**What you need to do**
Only the stretch of the listing below that runs from the line with "exists k', s'. split; [exact E | exact H]." through the line with "apply (virtual_irq_stops_kernel []" is to be printed, exactly and with both ends.
• • • • • • •
(* ===== verification/RiscosFacts.v ===== *)
(** * What the virtual machine driver guarantees

    Theorems about [RiscosVm]: the types of its variables and its requests for the guest's
    interrupt line as invariants of every handler, the program counter the guest resumes at,
    the comparison of the system timer, the mailbox loop, and the SD card protocol
    between the guest and the thread [sdcard]. *)

From S2P Require Import Prelude Crc Vmsa RiscosVm.
Import Crc Vmsa.

(** ** Invariants of a handler

    [keeps I m]: whenever [m] returns, [I] still holds of the driver and its world. *)
Section keeps.
Context {E : Type}.
Implicit Types I : sys E → Prop.

Definition keeps {A} I (m : M (sys E) A) : Prop := ∀ s a s', I s → m s = Ok a s' → I s'.

Lemma keeps_ret {A} I (a : A) : keeps I (mret a).
Proof. by intros s a' s' ? [= <- <-]. Qed.

Lemma keeps_halt {A} I r : keeps I (halt r : M (sys E) A).
Proof. by intros s a s'. Qed.

Lemma keeps_bind {A B} I (m : M (sys E) A) (f : A → M (sys E) B) :
  keeps I m → (∀ a, keeps I (f a)) → keeps I (m ≫= f).
Proof. intros Hm Hf s b s' HI H. apply bind_ok_inv in H as (a & s1 & E1 & H).
  eapply Hf; [by eapply Hm | done]. Qed.

(** What is read from the state may be assumed to come from a good one. *)
Lemma keeps_get_bind {A B} I (g : riscos → A) (f : A → M (sys E) B) :
  (∀ s, I s → keeps I (f (g (vmd s)))) → keeps I (get_vmd g ≫= f).
Proof. intros Hf s b s' HI H. unfold get_vmd in H. rewrite gets_ok in H. by eapply Hf. Qed.

Lemma keeps_when I b (m : M (sys E) unit) : keeps I m → keeps I (when b m).
Proof. destruct b; [done |]. intros _. apply keeps_ret. Qed.

Lemma keeps_guard I b r : keeps I (guard_stop b r : M (sys E) unit).
Proof. apply keeps_when, keeps_halt. Qed.

Lemma keeps_upd I f : (∀ s, I s → I (Sys (f (vmd s)) (world s))) → keeps I (upd_vmd f).
Proof. intros Hf s a s' HI [= <- <-]. auto. Qed.

Lemma keeps_ask {A} I (R : E → E → Prop) (m : M E A) :
  preserves R m → (∀ d e e', R e e' → I (Sys d e) → I (Sys d e')) → keeps I (ask m).
Proof.
  intros Hm HR [d e] a s' HI. unfold ask. simpl. destruct (m e) as [a' e'|] eqn:Em; [|done].
  intros [= <- <-]. eapply HR; [by eapply Hm | done].
Qed.
(** the virtual interrupt never reaches the guest: the kernel does not know the
    supervisor call that the emulated controller makes when its line rises, and stops.  Here for an interrupt
    that raises the line while no other was pending. *)
Theorem virtual_irq_stops_kernel code p pt s k d n :
  guest_kernel code p pt s k → irq_lock d = false → irq_active d = false →
  irq_now (set_pending n (irq_details d)) = true →
  ∃ s', trigger_irq n (Sys d k) = Stop (Bsod 656) s'.
Proof.
  intros Hk Hl Ha Hn. destruct (request_entered _ _ _ _ _ [] Hk) as (t & E & Hk1 & _); [simpl; lia |].
  eexists. unfold trigger_irq, claim_irq_lock, get_vmd, upd_irq, upd_vmd, update_virtual_irq.
  rewrite (bind_ok _ _ _ () (Sys (set_irq_lock true d) k)).
  2:{ rewrite gets_ok. simpl. by rewrite Hl. }
  rewrite modify_ok. apply bind_stop. unfold get_vmd. rewrite !gets_ok.
  cbn [vmd set_irq irq_details irq_active set_irq_lock]. rewrite Hn, Ha. cbn [negb andb]. apply bind_stop.
  unfold ask. cbn [world supervisor_call kernel_partner]. unfold supervisor_request.
  cbv beta. unfold mbind at 1, M_bind at 1. rewrite (bind_ok _ _ _ _ _ E). reflexivity.
Qed.
End with_thread.

(** ** A kernel with a guest *)

(** The context of the guest [tw] in [vm_demo]. *)
Definition demo_guest : thread_context := default blank_thread (threads vm_demo !! tw).

Lemma vm_demo_guest : guest_kernel ta 0x1f0000 tw demo_guest (replicate 18 0) vm_demo.
Proof.
  split; try by vm_compute.
  eexists. split; [by vm_compute |]. by vm_compute.
Qed.

(** A guest that writes SCTLR from register 3, then reads it into register 5. *)
Definition write_sctlr : Z := Z.lor 0x400 (Z.shiftl 3 5).
Definition read_sctlr : Z := Z.lor (Z.lor 0x400 (Z.shiftl 5 5)) 1.
Definition demo_driver : riscos := set_threads 0 0x1f0000 initial_riscos.

Lemma guest_cp15_roundtrip_witness :
  ∃ d1 k1, @cp15_access kstate (kernel_partner [] [] ta) write_sctlr (Sys demo_driver vm_demo) = Ok () (Sys d1 k1).
Proof.
  destruct (guest_cp15_roundtrip [] [] ta 0x1f0000 tw demo_guest (replicate 18 0) vm_demo demo_driver 0x400 SCTLR_EL1
    write_sctlr read_sctlr) as (d1 & k1 & k2 & E & _);
    [apply vm_demo_guest | done | by left | by vm_compute | by vm_compute | by vm_compute | by vm_compute |].
  exists d1, k1. exact E.
Defined.

Lemma vm_registers_are_truncated_witness :
  ∃ k' (s' : list Z), @set_vm_registers kstate (kernel_partner [] [] ta) 0x1f0000 0x100000 (Sys demo_driver vm_demo) =
      Ok () (Sys demo_driver k') ∧ s' !! Z.to_nat HCR_EL2 = Some 0x000fec3b.
Proof.
  destruct (vm_registers_are_truncated [] [] ta 0x1f0000 tw demo_guest (replicate 18 0) vm_demo demo_driver 0x100000)
    as (k' & s' & E & _ & _ & _ & _ & _ & _ & H & _); [apply vm_demo_guest | by unfold is_u32 |].
  exists k', s'. split; [exact E | exact H].
Defined.

Lemma virtual_irq_stops_kernel_witness :
  ∃ s', @trigger_irq kstate (kernel_partner [] [] ta) 62
    (Sys (set_irq (IrqRegisters 0 0 0 0 0 (bit 30) 0) demo_driver) vm_demo) = Stop (Bsod 656) s'.
Proof.
  apply (virtual_irq_stops_kernel [] [] ta 0x1f0000 tw demo_guest (replicate 18 0));
    [apply vm_demo_guest | done | done | by vm_compute].
Defined.
(* ===== verification/GpuMailbox.v ===== *)
(** * The mailboxes of the GPU

    [drivers/pi3gpu/mailbox.c]: the GPU puts messages for 16 channels into the FIFO of mailbox
    0; [mailbox_interrupt] sorts them into the channels, and a thread that runs
    [message_pump] passes each one to the client of its channel.  A channel holds one
    message; when a second one comes for it the driver reads no further, it keeps that one in
    [blocking_message] and switches the interrupt off.

    A pointer to a channel is its index.  What the driver uses of the hardware, of the
    kernel and of other maps is the class [MailboxWorld]; its methods and handlers run one
    after the other.  The polling of [queue_message] is bounded by an argument.  What holds of it is in [MailboxFacts]. *)

From S2P Require Import Prelude Crc GpuDevices.
Import Crc.

(** ** What the driver uses *)
Class MailboxWorld (E : Type) : Type := {
  mailbox_devices :: Devices E;
  wake_thread : Z → M E unit;
  wait_until_woken : M E Z;
  sleep_ms : Z → M E unit;
  create_thread : M E Z;                    (* [create_thread( message_pump, ... )] *)
  incoming_message : Z → Z → M E unit;      (* [GPU_MAILBOX_CLIENT__incoming_message] *)
  interface_to_return : Z → M E Z;          (* [MBOX__GPU_MAILBOX__to_return] *)
}.

(** ** State *)
Record mailbox_channel : Type := Channel {
  lock : bool;
  waiting_thread : Z;
  received_message : Z;
  client : Z;
}.

Record mailboxes : Type := Mailboxes {
  channels : list mailbox_channel;
  blocking_message : Z;
  blocked_sending_thread : Z;
  pump_thread : Z;
}.

Definition initial_mailboxes : mailboxes := Mailboxes (replicate 16 (Channel false 0 0 0)) 0 0 0.

Definition set_lock (v : bool) (c : mailbox_channel) : mailbox_channel :=
  Channel v (waiting_thread c) (received_message c) (client c).
Definition set_waiting_thread (v : Z) (c : mailbox_channel) : mailbox_channel :=
  Channel (lock c) v (received_message c) (client c).
Definition set_received_message (v : Z) (c : mailbox_channel) : mailbox_channel :=
  Channel (lock c) (waiting_thread c) v (client c).
Definition set_client (v : Z) (c : mailbox_channel) : mailbox_channel :=
  Channel (lock c) (waiting_thread c) (received_message c) v.

Definition set_channels (v : list mailbox_channel) (d : mailboxes) : mailboxes :=
  Mailboxes v (blocking_message d) (blocked_sending_thread d) (pump_thread d).
Definition set_blocking_message (v : Z) (d : mailboxes) : mailboxes :=
  Mailboxes (channels d) v (blocked_sending_thread d) (pump_thread d).
Definition set_blocked_sending_thread (v : Z) (d : mailboxes) : mailboxes :=
  Mailboxes (channels d) (blocking_message d) v (pump_thread d).
Definition set_pump_thread (v : Z) (d : mailboxes) : mailboxes :=
  Mailboxes (channels d) (blocking_message d) (blocked_sending_thread d) v.

(** [message & 0xf] and [message & ~0xf] *)
Definition channel_of (message : Z) : Z := Z.land message 0xf.
Definition payload_of (message : Z) : Z := Z.land message 0xfffffff0.

(** ** Operations *)
Section mailbox.
Context {E : Type} `{!MailboxWorld E}.

#[local] Abbreviation D := (M (sys mailboxes E)).

(** [channels[i]] *)
Definition get_channel (i : Z) : D mailbox_channel :=
  cs ← get_var channels;
  match cs !! Z.to_nat i with Some c => mret c | None => halt (Fault i) end.
Definition upd_channel (i : Z) (f : mailbox_channel → mailbox_channel) : D unit :=
  upd_var (λ d, set_channels (alter f (Z.to_nat i) (channels d)) d).

(** The message that blocked, if its channel is free now. *)
Definition deliver_blocking_message : D unit :=
  b ← get_var blocking_message;
  when (bool_decide (b ≠ 0))
    (c ← get_channel (channel_of b);
     if bool_decide (received_message c = 0) then
       _ ← upd_channel (channel_of b) (set_received_message (payload_of b));
       _ ← upd_var (set_blocking_message 0);
       ask (wake_thread (waiting_thread c))
     else halt (Brk 4)).

(** [while (0 == (devices.mailbox[0].status & 0x40000000)) { ... }].  Every round but the
    last fills a channel that was free, so that [drain_fuel] rounds are enough. *)
Definition drain_fuel : nat := 18.

Fixpoint drain (fuel : nat) : D unit :=
  match fuel with
  | O => halt (Spin 65)
  | S fuel =>
      s ← read (Mailbox 0 status);
      if bool_decide (Z.land s 0x40000000 = 0) then
        message ← read (Mailbox 0 value);
        let channel := channel_of message in
        c ← get_channel channel;
        if bool_decide (waiting_thread c = 0) then halt (Brk 8)
        else if bool_decide (received_message c = 0) then
          _ ← upd_channel channel (set_received_message (payload_of message));
          _ ← ask (wake_thread (waiting_thread c));
          drain fuel
        else upd_var (set_blocking_message message)
      else mret ()
  end.

(** [mailbox_interrupt] once it has read [mailbox0_pending]. *)
Definition handle_pending (mailbox0_pending : Z) : D unit :=
  _ ← when (bool_decide (Z.land mailbox0_pending 0x10 ≠ 0))
        (_ ← deliver_blocking_message;
         _ ← drain drain_fuel;
         b ← get_var blocking_message;
         when (bool_decide (b ≠ 0)) (write (Mailbox 0 config) 0));
  t ← get_var blocked_sending_thread;
  when (bool_decide (t ≠ 0)) (ask (wake_thread t)).

Definition mailbox_interrupt : D unit :=
  mailbox0_pending ← read (Mailbox 0 config);
  handle_pending mailbox0_pending.

(** [for (int i = 0; i < 17; i++) { ... }] of [message_pump], from [i] on; the result is
    [last_channel]. *)
Fixpoint pump_scan (n : nat) (i this_thread last_channel : Z) : D Z :=
  match n with
  | O => mret last_channel
  | S n =>
      let c := (last_channel + i) mod 16 in
      ch ← get_channel c;
      if bool_decide (waiting_thread ch = this_thread) && bool_decide (received_message ch ≠ 0) then
        _ ← upd_channel c (set_received_message 0);
        _ ← ask (incoming_message (client ch) (received_message ch));
        b ← get_var blocking_message;
        _ ← when (bool_decide (b ≠ 0)) (write (Mailbox 0 config) 1);
        mret c
      else pump_scan n (i + 1) this_thread last_channel
  end.

Definition pump_one : Z → Z → D Z := pump_scan 17 0.

(** [for (int j = 0; j < messages; j++) { ... }] *)
Fixpoint pump_messages (messages : nat) (this_thread last_channel : Z) : D Z :=
  match messages with
  | O => mret last_channel
  | S messages => c ← pump_one this_thread last_channel; pump_messages messages this_thread c
  end.

(** One round of the endless loop of [message_pump]. *)
Definition message_pump (this_thread last_channel : Z) : D Z :=
  w ← ask wait_until_woken;
  pump_messages (Z.to_nat (s32 (w + 1))) this_thread last_channel.

Definition out_of_range : list Z :=     (* "Channel number out of range" *)
  [67; 104; 97; 110; 110; 101; 108; 32; 110; 117; 109; 98; 101; 114; 32; 111; 117; 116; 32; 111; 102; 32;
   114; 97; 110; 103; 101].
Definition already_has_a_client : list Z :=     (* "Channel already has a client" *)
  [67; 104; 97; 110; 110; 101; 108; 32; 97; 108; 114; 101; 97; 100; 121; 32; 104; 97; 115; 32; 97; 32; 99; 108;
   105; 101; 110; 116].
Definition already_waiting : list Z :=     (* "Channel is already waiting for a response" *)
  [67; 104; 97; 110; 110; 101; 108; 32; 105; 115; 32; 97; 108; 114; 101; 97; 100; 121; 32; 119; 97; 105; 116;
   105; 110; 103; 32; 102; 111; 114; 32; 97; 32; 114; 101; 115; 112; 111; 110; 115; 101].
Definition has_no_client : list Z :=     (* "Channel has no client" *)
  [67; 104; 97; 110; 110; 101; 108; 32; 104; 97; 115; 32; 110; 111; 32; 99; 108; 105; 101; 110; 116].

Definition MANAGER__GPU_MAILBOX_MANAGER__claim_channel (o channel : Z) : D reply :=
  if bool_decide (channel > 15) then mret (Exception (name_code out_of_range))
  else i ← ask (interface_to_return channel); mret (Return i).

(** [claim_lock( &channel->lock )] on a free lock takes it. *)
Definition claim_channel_lock (channel : Z) : D unit :=
  c ← get_channel channel;
  _ ← guard_stop (lock c) (Spin 146);
  upd_channel channel (set_lock true).
Definition release_channel_lock (channel : Z) : D unit := upd_channel channel (set_lock false).

Definition MBOX__GPU_MAILBOX__register_client (channel new_client : Z) : D reply :=
  _ ← claim_channel_lock channel;
  c ← get_channel channel;
  if bool_decide (client c ≠ 0) then
    _ ← release_channel_lock channel; mret (Exception (name_code already_has_a_client))
  else if bool_decide (waiting_thread c ≠ 0) then
    _ ← release_channel_lock channel; mret (Exception (name_code already_waiting))
  else
    _ ← upd_channel channel (set_client new_client);
    p ← get_var pump_thread;
    _ ← when (bool_decide (p = 0)) (t ← ask create_thread; upd_var (set_pump_thread (u32 t)));
    p ← get_var pump_thread;
    _ ← upd_channel channel (set_waiting_thread p);
    _ ← release_channel_lock channel;
    mret ReturnNothing.

(** [while (0 != (devices.mailbox[1].status & 0x80000000)) { ... }], at most [polls] times. *)
Fixpoint wait_for_room (polls : nat) (this_thread : Z) : D unit :=
  match polls with
  | O => halt (Spin 185)
  | S polls =>
      s ← read (Mailbox 1 status);
      if bool_decide (Z.land s 0x80000000 ≠ 0) then
        _ ← upd_var (set_blocked_sending_thread this_thread);
        _ ← ask (sleep_ms 10);
        wait_for_room polls this_thread
      else mret ()
  end.

Definition MBOX__GPU_MAILBOX__queue_message (polls : nat) (this_thread channel message : Z) : D reply :=
  c ← get_channel channel;
  if bool_decide (client c = 0) then mret (Exception (name_code has_no_client))
  else
    _ ← write (Mailbox 0 config) 1;
    _ ← wait_for_room polls this_thread;
    _ ← upd_var (set_blocked_sending_thread 0);
    _ ← ask (wake_thread this_thread);
    _ ← ask wait_until_woken;
    _ ← write (Mailbox 1 value) (u32 (Z.lor message channel));
    mret ReturnNothing.
End mailbox.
• • • • • • •
**Task solution**
  exists k', s'. split; [exact E | exact H].
Defined.

Lemma virtual_irq_stops_kernel_witness :
  ∃ s', @trigger_irq kstate (kernel_partner [] [] ta) 62
    (Sys (set_irq (IrqRegisters 0 0 0 0 0 (bit 30) 0) demo_driver) vm_demo) = Stop (Bsod 656) s'.
Proof.
  apply (virtual_irq_stops_kernel [] [] ta 0x1f0000 tw demo_guest (replicate 18 0));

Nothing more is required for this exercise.